Повинуясь этому приказу, Элиф последовала за госпожой. Послали за Кесем, и вскоре любимица султана предстала перед Рукийе-султан.
— Госпожа, — сказала Кесем, хорошо освоившая мастерство самоконтроля. Ее улыбка выглядела абсолютно искренней, а уважение, с которым она целовала руку Рукийе-султан, ощущалось неподдельным, но опытных женщин, пригласивших ее, было не обмануть. — Радостно видеть вас снова в этот хороший день. Что я могу сделать для вас?

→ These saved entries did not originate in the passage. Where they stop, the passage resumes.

Lemma kfree_slab_ok_witness :
  exists s a cm, cache_ok 3 64 (k_slabs s) a cm /\ live 64 cm 0xC0010000 /\
    exists s', kfree 0xC0100000 0xC0010000 s = Ret (tt, s') /\
      k_early s' = k_early s /\ free_post 3 64 (k_slabs s) a cm 0xC0010000 (k_slabs s').
Proof.
  destruct (kstate_with slab1 (fun t => exists a cm, cache_ok 3 64 t a cm /\
    live 64 cm 0xC0010000 /\ whole_buddies PAGE_MAX_ORDER a 16 0) slab1_ok) as (s & a & cm & K & L & W). exists s, a, cm.
  split; [exact K|]. split; [exact L|].
  apply (kfree_slab_ok 0xC0100000 0xC0010000 3 64 s a cm); [lia|reflexivity|exact K|exact L|exact W].
Defined.

Lemma mem2_not_slab : test_bit PAGE_SLAB (flags (pg mem2 0)) = false.
Proof. vm_compute. reflexivity. Qed.

Lemma kfree_pages_ok_witness :
  exists s a, pinv (sl_pages (k_slabs s)) a /\ a !! 0 = Some (0, false) /\
    exists s' a', kfree 0xC0100000 (page_to_virt 0) s = Ret (tt, s') /\
    pinv (sl_pages (k_slabs s')) a' /\
    forall x k, a' !! x = Some (k, false) <-> x <> 0 /\ a !! x = Some (k, false).
Proof.
  destruct (slabs_with mem2 (fun m => test_bit PAGE_SLAB (flags (pg m 0)) = false /\
    exists a, pinv m a /\ a !! 0 = Some (0, false) /\ forall h, a !! h <> None -> h = 0)
    (conj mem2_not_slab mem2_inv)) as [t Ht].
  destruct (kstate_with t (fun t => test_bit PAGE_SLAB (flags (pg (sl_pages t) 0)) = false /\
    exists a, pinv (sl_pages t) a /\ a !! 0 = Some (0, false) /\ forall h, a !! h <> None -> h = 0) Ht) as (s & Hf & a & K & E & Hd). exists s, a.
  split; [exact K|]. split; [exact E|].
  apply (kfree_pages_ok 0xC0100000 0 0 s a K E).
  - reflexivity.
  - exact Hf.
  - intros k o' Hk Ho'. exfalso. rewrite Zdiv_0_l, Z.mul_0_r in Ho'.
    apply (buddy_ne 0 k); [lia|by apply Zmod_0_l|]. apply Hd. by rewrite Ho'.
Defined.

— Забрать свои письма, — Рукийе кивнула Элиф, и та подала наложнице футляры. — И больше не посылать их с евнухами высоких рангов вроде Хаджи-аги. Негоже отвлекать от обязанностей кого-то вроде него, когда можно позвать кого-то менее занятого. И вообще… Я считаю, тебе пора отказаться от мысли, что Хаджи-ага подчиняется только тебе.
— Как это? — искренне удивилась Кесем, переводя взгляд с Рукийе на Элиф. — Разве это не его обязанность?
— Обязанность Хаджи-аги как одного из главных в этом гареме евнухов — следить за порядком, — Рукийе закатила глаза. — Подчиняется он лишь валиде или же управляющей и хазнедар гарема. Ты никем из них больше не являешься, поэтому не можешь приказывать ему, скорее, это ты теперь должна слушать и выполнять все, что он тебе говорит.
Кесем, шокированная этими словами, чуть было не задохнулась от возмущения. Чтобы она, хасеки Кесем-султан, слушалась какого-то там евнуха, даром, что он ее спасал неоднократно от страшных бед? Да ни в жизнь. Но почему-то сейчас, наученная горьким опытом, Кесем не находила, что возразить, и лишь стояла, нелепо переводя взгляд из стороны в сторону. Почти не имеющая поддержки повелителя, Кесем не чувствовала себя достаточно уверенно, чтобы возразить Рукийе-султан и отстоять себя, и потому не знала, что ей сейчас делать. Видя это, Рукийе-султан усмехнулась.
— И кому ты отправляешь эти письма, позволь спросить? — искренне поинтересовалась она. — Я знаю, ты помогаешь в обители Хюдаи, но писем для одного его ты отправляешь явно многовато в один-то раз. Чем ты на самом деле занимаешься за спиной у моего племянника?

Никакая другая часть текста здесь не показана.